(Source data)
------------

(** A checkpoint that is accepted in the end is the one entry it adds. *)
Lemma checkpoint_recorded n req (y : St * Log) :
  let '(r, y') := retry_exec n (srv_new_consensus_checkpoint req) y in
  ∃ new, y'.2 = new ++ y.2 ∧
    (r = Ok tt → ∃ s s', (Checkpointed req, s, s') ∈ new ∧
       srv_new_consensus_checkpoint req s = (Ok tt, s')).
Proof.
  assert (∀ y : St * Log, let '(r, y') := srv_new_consensus_checkpoint req y in
    ∃ new, y'.2 = new ++ y.2 ∧ (r = Ok tt → ∃ s s', (Checkpointed req, s, s') ∈ new ∧
       srv_new_consensus_checkpoint req s = (Ok tt, s'))) as Hone.
  { intros x. cbn. unfold record.
    destruct (srv_new_consensus_checkpoint req x.1) as [[[]|e|] s] eqn:Hs; cbn;
      [|by exists []..]. exists [(Checkpointed req, x.1, s)]. split; [done|]. intros _.
    exists x.1, s. split; [left|done]. }
  revert y. induction n as [|n IH]; intros y; [apply Hone|]. cbn [retry_exec]. specialize (Hone y).
  destruct (srv_new_consensus_checkpoint req y) as [[[]|e|] y1]; [done| |done].
  destruct Hone as (new1 & Hy1 & _). specialize (IH y1). destruct (retry_exec n _ y1) as [r y2].
  destruct IH as (new2 & Hy2 & Hin). exists (new2 ++ new1). rewrite Hy2, Hy1. split; [apply app_assoc|].
  intros Hr. destruct (Hin Hr) as (s1 & s2 & Hs & Hok). exists s1, s2. split; [|done].
  apply elem_of_app. by left.
Qed.

(** Starting a session only adds to the log. *)
Lemma start_session_log hash header cp (t : Tk) :
  ∃ new, history (machine_of (FrostTask.start_session (St := St * Log) identifier_of frost_config
    chain_spec btc_network chain now hash header cp t).2) = new ++ history (machine_of t).
Proof.
  destruct (start_session_step identifier_of frost_config chain_spec btc_network chain now
    (λ _ _, False) hash header cp t) as [[He _] _].
  destruct (extends_new _ _ _ He) as (new & Heq & _). by exists new.
Qed.

(** A staged block leaves the staged ones exactly when the server accepts it, and
    then the log has the call. *)
Lemma staged_header_handled x t :
  let t' := (handle x t).2 in
  staged_headers (staged t') =
    (if accepted_at x.2 (server (machine_of t)) then delete x.1 (staged_headers (staged t))
     else staged_headers (staged t)) ∧
  ∃ new, history (machine_of t') = new ++ history (machine_of t) ∧
    (accepted_at x.2 (server (machine_of t)) = true → ∃ cp req s s', request_of x.2 = Ok (cp, req) ∧
       (Checkpointed req, s, s') ∈ new ∧ srv_new_consensus_checkpoint req s = (Ok tt, s')).
Proof.
  unfold FrostTask.handle_staged_header, FrostTask.handle_canon_state_commit, accepted_at.
  unfold request_of. destruct (FrostTask.checkpoint_request _ _ _) as [[cp req]|e|];
    [|split; [done|by exists []]..].
  unfold sbind at 1 3, FrostTask.attempt, FrostTask.on_server, FrostTask.on_machine, zoom.
  pose proof (checkpoint_recorded 3 req (server (machine_of t))) as Hcall.
  destruct (retry_exec 3 _ (server (machine_of t))) as [r y]. destruct Hcall as (new & Hy & Hin).
  destruct r as [[]|e|]; [|split; [done|by exists new]..]. specialize (Hin eq_refl).
  unfold sbind at 1 2. cbn [smodify is_ok fst].
  match goal with |- context [FrostTask.start_session _ _ _ _ _ _ ?h ?hd ?c ?u] =>
    pose proof (start_session_staged h hd c u : staged _ = _) as Hst;
    destruct (start_session_log h hd c u) as (new' & Hlog) end.
  split; [by rewrite Hst|]. exists (new' ++ new). split.
  - rewrite Hlog. cbn. unfold history. cbn. by rewrite Hy, app_assoc.
  - intros _. destruct Hin as (s1 & s2 & Hs & Hok). exists cp, req, s1, s2. split_and!; [done| |done].
    apply elem_of_app. by right.
Qed.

------------

Look above for the line with "destruct IH as" and the line with "(** Starting a", and reproduce exactly those two lines plus every line between, nothing more.

■ Answer area
  destruct IH as (new2 & Hy2 & Hin). exists (new2 ++ new1). rewrite Hy2, Hy1. split; [apply app_assoc|].
  intros Hr. destruct (Hin Hr) as (s1 & s2 & Hs & Hok). exists s1, s2. split; [|done].
  apply elem_of_app. by left.
Qed.

(** Starting a session only adds to the log. *)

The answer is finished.